15. Clause 6 provides that:

(1) The Commissioner shall determine Priority Categories for the purpose of this Program having regard to the relative need of applicants, including criteria for the allocation of those Categories to applicants.

(2) The Commissioner shall, upon determining that an applicant is eligible for assistance, assign a Priority Category to that application.

(3) The Commissioner may from time to time vary the Priority Category assigned to an application.

16. Clause 7(2) provides that "the names of eligible applicants are to be entered on the Register in the order in which their applications are received".

17. Clause 8(2) provides that:

Subject to the provisions of this program and the suitability of accommodation available, the Commissioner must provide assistance to applicants in the order in which their names appear on the Register having regard to the Priority Category assigned to each applicant and the requirement for sustainable tenant communities.

18. Clause 18(1) provides that "a tenant may apply to the Commissioner for a transfer to alternative housing". The clause adds:

An application under this subclause 18(1) shall be treated in the same manner as an application for assistance under this Program.

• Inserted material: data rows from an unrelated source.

(** * catcher: the job lifecycle engine

    A shallow embedding of the job entity ([internal/domain]), the SQLite
    job store ([internal/adapter/sqlite]), the orchestration service, the
    processor registry, the command executor and the built-in YouTube
    processor ([internal/adapter/processor]), the polling worker
    ([internal/worker]) and the webhook handlers ([internal/adapter/http]).

    Conventions.
    - Go's [int64]/[int] and SQLite's INTEGER are [Z]; the only arithmetic
      is [attempts + 1], which stays far below 2^63 on any run.
    - [time.Now()] is an input: store operations take the reading as an
      argument, the service reads it from a clock oracle.  A reading is an
      instant with the zone offset of the clock on the wall: the driver
      stores a [time.Time] as the text of its local reading, and the
      store orders by that text.
    - [url.ParseRequestURI] of the Go standard library is followed down
      to the parsing of the authority, which stays a parameter.
    - The worker runs under a [context.Context]: a repository call that
      finds it cancelled returns its error and executes nothing.
    - Other storage-layer I/O failures of [database/sql] are not
      modelled: a statement that is started executes.  The distinguished
      domain errors are. *)

From stdpp Require Import gmap strings list fin_maps sorting.
From Stdlib Require Import ZArith Ascii.

Local Open Scope Z_scope.

(** ** internal/domain: job.go *)
Module Domain.

(** [type JobStatus string] with its four constants. *)
Inductive JobStatus : Set :=
| StatusPending
| StatusProcessing
| StatusCompleted
| StatusFailed.

#[global] Instance JobStatus_eq_dec : EqDecision JobStatus.
Proof. solve_decision. Defined.

(** A [time.Time] value: an instant on a linear scale and the offset
    from UTC of the zone the value is shown in, both in nanoseconds.
    [time.Now()] shows local time. *)
Record Time : Set := mkTime {
  instant : Z;
  zone : Z
}.

#[global] Instance Time_eq_dec : EqDecision Time.
Proof. solve_decision. Defined.

(** The reading of a clock on the wall: the date and time that the text
    of the value shows, before its zone suffix. *)
Definition wall (t : Time) : Z := instant t + zone t.

(** An instant shown in UTC; a plain number is read this way. *)
Definition utc (z : Z) : Time := {| instant := z; zone := 0 |}.
Coercion utc : Z >-> Time.

(** Pairs and lists are elaborated from the type expected of them, so that
    a number in a list of timed calls is read as a time. *)
Arguments pair {A B}%_type_scope & _ _.
Arguments cons {A}%_type_scope & _ _.

Record Job : Set := mkJob {
  ID : Z;
  URL : string;
  Status : JobStatus;
  Attempts : Z;
  Error : string;
  CreatedAt : Time;
  UpdatedAt : Time
}.

(** [func (j *Job) CanRetry(maxAttempts int) bool] *)
Definition CanRetry (j : Job) (maxAttempts : Z) : bool :=
  (Attempts j <? maxAttempts) && negb (bool_decide (Status j = StatusCompleted)).

(** The package's sentinel errors ([ErrInvalidURL], [ErrJobNotFound]),
    and the error of a cancelled context ([context.Canceled]), which the
    repository passes on from [database/sql]. *)
Inductive error : Set :=
| ErrInvalidURL
| ErrJobNotFound
| ErrCanceled.

#[global] Instance error_eq_dec : EqDecision error.
Proof. solve_decision. Defined.

(** A Go [(T, error)] pair, of which exactly one side is meaningful. *)
Inductive result (A : Type) : Type :=
| Ok (a : A)
| Err (e : error).
Arguments Ok {A} a.
Arguments Err {A} e.

(** *** ports.go *)

(** The [URLProcessor] port.  [Process] gives the outcome of running the
    processor on a job: [None] for nil, [Some msg] for an error whose
    [Error()] text is [msg].  The outcome is that of the run under the
    context it was given: a command killed by a cancellation is a
    [Process] that fails. *)
Record URLProcessor : Type := mkProcessor {
  Name : string;
  TargetDir : string;
  Match : string → bool;
  Process : Job → option string
}.

End Domain.
Export Domain.

(** ** internal/adapter/sqlite: repository.go *)
Module Sqlite.

(** One row of table [jobs]; the [id] column is the key of the table.
    [error TEXT] has no default, so it is NULL ([None]) until written. *)
Record Row : Set := mkRow {
  url : string;
  status : JobStatus;
  attempts : Z;
  error_col : option string;
  created_at : Time;
  updated_at : Time
}.

(** The database: table [jobs] keyed by its INTEGER PRIMARY KEY, and the
    AUTOINCREMENT high-water mark kept in [sqlite_sequence]. *)
Record DB : Type := mkDB {
  jobs : gmap Z Row;
  seq : Z
}.

Definition empty_db : DB := {| jobs := ∅; seq := 0 |}.

(** *** The two SQL statement shapes the repository uses *)

(** [UPDATE jobs SET ... WHERE cond]: the new table and the number of
    rows the statement changed ([result.RowsAffected()]). *)
Definition exec_update (cond : Z → Row → bool) (set : Row → Row)
    (t : gmap Z Row) : gmap Z Row * Z :=
  (map_imap (λ k r, Some (if cond k r then set r else r)) t,
   Z.of_nat (size (filter (λ kr : Z * Row, cond kr.1 kr.2 = true) t))).

(** The largest rowid in use (0 for the empty table). *)
Definition max_rowid (t : gmap Z Row) : Z :=
  map_fold (λ k _ acc, Z.max k acc) 0 t.

(** [INSERT INTO jobs ...] under AUTOINCREMENT: the new rowid is one more
    than the largest rowid ever used. *)
Definition exec_insert (r : Row) (d : DB) : Z * DB :=
  let id := Z.max (seq d) (max_rowid (jobs d)) + 1 in
  (id, {| jobs := <[id := r]> (jobs d); seq := id |}).

(** *** WHERE clauses and column assignments of the UPDATE statements *)

(** [WHERE id = ? AND status = 'pending'] *)
Definition claim_cond (id : Z) : Z → Row → bool :=
  λ k r, (k =? id) && bool_decide (status r = StatusPending).

(** [WHERE id = ?] *)
Definition id_cond (id : Z) : Z → Row → bool := λ k _, k =? id.

(** [WHERE status = 'processing'] *)
Definition stale_cond : Z → Row → bool :=
  λ _ r, bool_decide (status r = StatusProcessing).

Definition set_claim (now : Time) (r : Row) : Row :=
  {| url := url r; status := StatusProcessing; attempts := attempts r + 1;
     error_col := error_col r; created_at := created_at r; updated_at := now |}.

Definition set_status (s : JobStatus) (now : Time) (r : Row) : Row :=
  {| url := url r; status := s; attempts := attempts r;
     error_col := error_col r; created_at := created_at r; updated_at := now |}.

Definition set_status_error (s : JobStatus) (reason : string) (now : Time)
    (r : Row) : Row :=
  {| url := url r; status := s; attempts := attempts r;
     error_col := Some reason; created_at := created_at r; updated_at := now |}.

Definition with_jobs (d : DB) (t : gmap Z Row) : DB :=
  {| jobs := t; seq := seq d |}.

19. The determination by the Commissioner for Housing on 2 January 2001, provides for four priority categories, with the first to have priority over the second and both the first and the second to have priority over the third and fourth, which are themselves to have "equal status".

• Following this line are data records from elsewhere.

(** X2.  A text is classified as negative if and only if it holds one of
    the seven phrases in some mix of upper and lower case. *)
Theorem negative_iff_phrase_in_any_case text :
  is_negative text = true ↔
  ∃ phrase pre v post,
    phrase ∈ negative_phrases ∧ text = pre +:+ v +:+ post ∧
    PyStr.lower v = phrase.
Proof.
  unfold is_negative. rewrite existsb_exists. split.
  - intros (phrase & Hin%list_elem_of_In & Hc).
    assert (PyStr.lower phrase = phrase) as Hlow.
    { clear Hc. unfold negative_phrases in Hin.
      repeat (apply elem_of_cons in Hin as [->|Hin]; [by vm_compute|]).
      by apply elem_of_nil in Hin. }
    rewrite Hlow in Hc. apply contains_true in Hc as (a & b & Hab).
    apply lower_app_inv in Hab as (pre & rest & -> & _ & Hrest).
    apply lower_app_inv in Hrest as (v & post & -> & Hv & _).
    by exists phrase, pre, v, post.
  - intros (phrase & pre & v & post & Hin & -> & Hv).
    exists phrase. split; [by apply list_elem_of_In|].
    rewrite !lower_app, Hv, <- Hv, lower_idemp. apply contains_middle.
Qed.

(** ** Which results count *)

Lemma reached_elem_iff c cs :
  c ∈ reached cs ↔
  ∃ cs1 cs2, cs = cs1 ++ c :: cs2 ∧
             Forall (λ c', content c' ≠ None) cs1 ∧ content c ≠ None.
Proof.
  induction cs as [|c' cs IH]; simpl.
  - split; [by intros ?%elem_of_nil|]. by intros ([|??] & ? & ? & _).
  - destruct (content c') as [text|] eqn:Hc'.
    + rewrite elem_of_cons, IH. split.
      * intros [->|(cs1 & cs2 & -> & Hall & Hc)].
        -- exists [], cs. by rewrite Hc'.
        -- exists (c' :: cs1), cs2. split_and!; [done| |done].
           constructor; [by rewrite Hc'|done].
      * intros ([|c'' cs1] & cs2 & Heq & Hall & Hc); simplify_eq/=; [by left|].
        right. exists cs1, cs2. split_and!; [done| |done].
        by apply Forall_cons in Hall as [_ ?].
    + split; [by intros ?%elem_of_nil|].
      intros ([|c'' cs1] & cs2 & Heq & Hall & Hc); simplify_eq/=.
      by apply Forall_cons in Hall as [? _].
Qed.

Lemma extract_doc_numbers_flag_true text :
  (extract_doc_numbers text).2 = true ↔ (extract_doc_numbers text).1 ≠ [].
Proof. unfold extract_doc_numbers. by destruct (findall_doc text). Qed.

Lemma choice_valid_elem d c d' text :
  (d', text) ∈ choice_valid d c ↔
  d' = d ∧ content c = Some text ∧ (extract_doc_numbers text).1 ≠ [] ∧
  citations c ≠ [] ∧ is_negative text = false.
Proof.
  unfold choice_valid, contributes, has_citations.
  destruct (content c) as [text'|]; [|split; [by intros ?%elem_of_nil|by intros (_&?&_)]].
  rewrite <- extract_doc_numbers_flag_true.
  destruct ((extract_doc_numbers text').2) eqn:Hflag; simpl.
  - case_bool_decide as Hcs; simpl.
    + split; [by intros ?%elem_of_nil|]. by intros (_ & [= ->] & _ & ? & _).
    + destruct (is_negative text') eqn:Hneg; simpl.
      * split; [by intros ?%elem_of_nil|]. intros (_ & [= ->] & _ & _ & ?). congruence.
      * rewrite list_elem_of_singleton. split.
        -- by intros [= -> ->].
        -- by intros (-> & [= ->] & _).
  - split; [by intros ?%elem_of_nil|]. intros (_ & [= ->] & ? & _). congruence.
Qed.

(** X3.  The texts appended to the answer are exactly those of the choices
    that the loop reaches (no choice before them in their result has a null
    content) and that hold at least one marker, come with a non-empty
    citation list and carry no negative phrase. *)
Theorem contribution_iff rs doc_id text :
  (doc_id, text) ∈ valid_results (run_aggregate rs).1 ↔
  ∃ completion cs1 c cs2,
    (doc_id, completion) ∈ rs ∧
    response_json completion = Some (cs1 ++ c :: cs2) ∧
    Forall (λ c', content c' ≠ None) cs1 ∧
    content c = Some text ∧
    (extract_doc_numbers text).1 ≠ [] ∧
    citations c ≠ [] ∧
    is_negative text = false.
Proof.
  destruct (run_aggregate_frames rs) as [lg ->]. simpl.
  rewrite list_elem_of_bind. split.
  - intros ([d x] & Hin & Hr). unfold result_valid, result_choices in Hin.
    simpl in Hin. apply list_elem_of_bind in Hin as (c & Hv & Hc).
    apply choice_valid_elem in Hv as (-> & Htext & ? & ? & ?).
    destruct (response_json x) as [cs|] eqn:Hcs; [|by apply elem_of_nil in Hc].
    apply reached_elem_iff in Hc as (cs1 & cs2 & -> & Hall & _).
    by exists x, cs1, c, cs2.
  - intros (x & cs1 & c & cs2 & Hr & Hcs & Hall & Htext & ? & ? & ?).
    exists (doc_id, x). split; [|done].
    unfold result_valid, result_choices. simpl. rewrite Hcs.
    apply list_elem_of_bind. exists c. split.
    + by apply choice_valid_elem.
    + apply reached_elem_iff. exists cs1, cs2. by rewrite Htext.
Qed.

(** The outcome of the aggregation is that of the summaries of the
    results. *)
Lemma run_aggregate_outcome rs :
  (run_aggregate rs).2
  = Returned (joined_answer (rs ≫= result_valid),
              apply_writes (rs ≫= result_writes) ∅).
Proof. by destruct (run_aggregate_frames rs) as [lg ->]. Qed.

Lemma bind_app_cons {A B} (f : A → list B) l1 x l2 :
  (l1 ++ x :: l2) ≫= f = (l1 ≫= f) ++ f x ++ (l2 ≫= f).
Proof. by rewrite bind_app, bind_cons. Qed.


(** X4.  The aggregation never raises, whatever the payloads. *)
Theorem aggregation_never_raises rs :
  ∃ answer sources, (run_aggregate rs).2 = Returned (answer, sources).
Proof. rewrite run_aggregate_outcome. by eexists _, _. Qed.



Lemma reached_null cs1 c cs2 :
  content c = None → reached (cs1 ++ c :: cs2) = reached cs1.
Proof.
  intros Hc. induction cs1 as [|c' cs1 IH]; simpl; [by rewrite Hc|].
  by rewrite IH.
Qed.

(** X6.  A choice with a null content ends the processing of its result:
    the choices after it count for nothing, those before it count as if
    they were the whole result. *)
Theorem null_content_ends_the_result rs1 doc_id cs1 c cs2 rs2 :
  content c = None →
  (run_aggregate
     (rs1 ++ (doc_id, {| response_json := Some (cs1 ++ c :: cs2) |}) :: rs2)).2
  = (run_aggregate
       (rs1 ++ (doc_id, {| response_json := Some cs1 |}) :: rs2)).2.
Proof.
  intros Hc. rewrite !run_aggregate_outcome, !bind_app_cons.
  unfold result_writes, result_valid, result_choices. simpl.
  by rewrite reached_null.
Qed.

Lemma null_content_ends_the_result_witness :
  let first := {| content := Some "Two years [doc1].";
                  citations := [ {| title := "A.pdf" |} ] |} in
  let null := {| content := None; citations := [] |} in
  let last := {| content := Some "Five years [doc1].";
                 citations := [ {| title := "B.pdf" |} ] |} in
  (run_aggregate [("7", {| response_json := Some [first; null; last] |})]).2
  = (run_aggregate [("7", {| response_json := Some [first] |})]).2.
Proof.
  intros first null last.
  apply (null_content_ends_the_result [] "7" [first] null [last] []).
  reflexivity.
Defined.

20. The first ground of appeal falls to be determined by reference to the construction of the term "current housing" in the criteria for Priority Category 2. Mr Kettle submitted that there had been no valid reason for the Tribunal to construe this term as being applicable only to public housing. It had been contrary to the objects of the Act to adopt a construction which might permit an applicant to gain priority for public housing when other suitable accommodation was available to him. In the present case, the respondent's father and step-mother had indicated that they would not have ejected him from the home and there had been no evidence to establish that the accommodation they had provided for him had been unsuitable.

21. On the other hand, Mr Clark, who appeared as amicus curiae on behalf of the Welfare Rights and Legal Centre Ltd, submitted that, in the context in which it appears in the determination, the reference to the "current housing" of ACT Housing tenants was obviously intended to refer to the premises which the applicants rented from ACT Housing and not to temporary accommodation to which they might have been obliged to resort due to illness or some other emergency. I accept that submission.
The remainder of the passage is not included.